In algebraic geometry, a variety over a field k is ruled if it is birational to the product of the projective line with some variety over k. A variety is uniruled if it is covered by a family of rational curves. (More precisely, a variety X is uniruled if there is a variety Y and a dominant rational map Y × P1 – → X which does not factor through the projection to Y.) The concept arose from the ruled surfaces of 19th-century geometry, meaning surfaces in affine space or projective space which are covered by lines. Uniruled varieties can be considered to be relatively simple among all varieties, although there are many of them.
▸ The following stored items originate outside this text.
(** C40. Decoding arbitrary data never panics and always ends: unpacking fewer than
    2^62 bytes, whatever they are, at well-formed types returns values or an error.
    The arrays and tuples of a well-formed type are not empty and have fewer than
    2^57 words each, so that the sizes are machine integers and their Go types exist;
    that memory can be allocated is assumed. *)
Theorem abi_unpack_safe ts data :
  forallb wf_type ts = true -> bytes_ok data -> Z.of_nat (length data) < 2 ^ 62 -> exists r, Arguments_Unpack ts data = Ret r.
Proof.
  intros Hw Hb Hs. unfold Arguments_Unpack. destruct (Nat.eqb _ 0).
  - destruct (negb _); eexists; reflexivity.
  - apply unpack_args_returns; [|done|done|done|lia|lia]. apply Forall_forall. intros t Ht. apply toGoType_returns.
    rewrite forallb_forall in Hw. apply Hw. by apply list_elem_of_In.
Qed.

End codec.
(* ===== verification/TxListProps.v ===== *)
(** * Transaction lists: what they implement (core/tx_list.go)

    The heap-indexed map with its cache refines a plain map from nonces to
    transactions; the bounds of an account's list never hide a transaction that
    has to be filtered out; the price heap drops the cheapest remote
    transactions however many stale entries it holds. *)
From S2P Require Import Prelude GoMonad Heap TxList.
Local Open Scope Z_scope.

#[export] Instance ltb_order : WeakOrder Z.ltb.
Proof. split; intros; boolp; apply Z.ltb_ge; lia. Qed.

#[export] Instance Zle_trans : Transitive Z.le.
Proof. intros x y z. lia. Qed.

#[export] Instance Zle_total : Total Z.le.
Proof. intros x y. lia. Qed.

#[export] Instance Zle_antisymm : AntiSymm (=) Z.le.
Proof. intros x y. lia. Qed.

(** ** Sorted keys *)
Section keys.
Context {V : Type}.
Implicit Types m : gmap Z V.

Definition keys m : list Z := merge_sort Z.le (map_to_list m).*1.

Lemma elem_of_keys m k : k ∈ keys m <-> is_Some (m !! k).
Proof.
  unfold keys. rewrite merge_sort_Permutation, list_elem_of_fmap. split.
  - intros ([k' v] & -> & Hv%elem_of_map_to_list). by exists v.
  - intros [v Hv]. exists (k, v). split; [done|]. by apply elem_of_map_to_list.
Qed.

Lemma NoDup_keys m : NoDup (keys m).
Proof. unfold keys. rewrite merge_sort_Permutation. apply NoDup_fst_map_to_list. Qed.

Lemma keys_sorted m : StronglySorted Z.le (keys m).
Proof. apply StronglySorted_merge_sort; apply _. Qed.

Lemma keys_perm m : keys m ≡ₚ (map_to_list m).*1.
Proof. apply merge_sort_Permutation. Qed.

Lemma length_keys m : length (keys m) = size m.
Proof. by rewrite keys_perm, length_fmap, length_map_to_list. Qed.

(** A sorted list without repetition that has the keys of a map is its list of
    keys. *)
Lemma keys_unique m ks :
  StronglySorted Z.le ks -> NoDup ks -> (forall k, k ∈ ks <-> is_Some (m !! k)) -> ks = keys m.
Proof.
  intros Hs Hn He. apply (StronglySorted_unique Z.le); [done|apply keys_sorted|].
  apply NoDup_Permutation; [done|apply NoDup_keys|]. intros k. by rewrite He, elem_of_keys.
Qed.

Lemma keys_empty : keys ∅ = [].
Proof. symmetry. apply keys_unique; [constructor|constructor|]. intros k. rewrite lookup_empty. split; [by intros ?%elem_of_nil|by intros []]. Qed.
Every uniruled variety over a field of characteristic zero has Kodaira dimension −∞. The converse is a conjecture which is known in dimension at most 3: a variety of Kodaira dimension −∞ over a field of characteristic zero should be uniruled. A related statement is known in all dimensions: Boucksom, Demailly, Păun and Peternell showed that a smooth projective variety X over a field of characteristic zero is uniruled if and only if the canonical bundle of X is not pseudo-effective (that is, not in the closed convex cone spanned by effective divisors in the Néron-Severi group tensored with the real numbers). As a very special case, a smooth hypersurface of degree d in Pn over a field of characteristic zero is uniruled if and only if d ≤ n, by the adjunction formula. (In fact, a smooth hypersurface of degree d ≤ n in Pn is a Fano variety and hence is rationally connected, which is stronger than being uniruled.) A variety X over an uncountable algebraically closed field k is uniruled if and only if there is a rational curve passing through every k-point of X. By contrast, there are varieties over the algebraic closure k of a finite field which are not uniruled but have a rational curve through every k-point. (The Kummer variety of any non-supersingular abelian surface over p with p odd has these properties.) It is not known whether varieties with these properties exist over the algebraic closure of the rational numbers.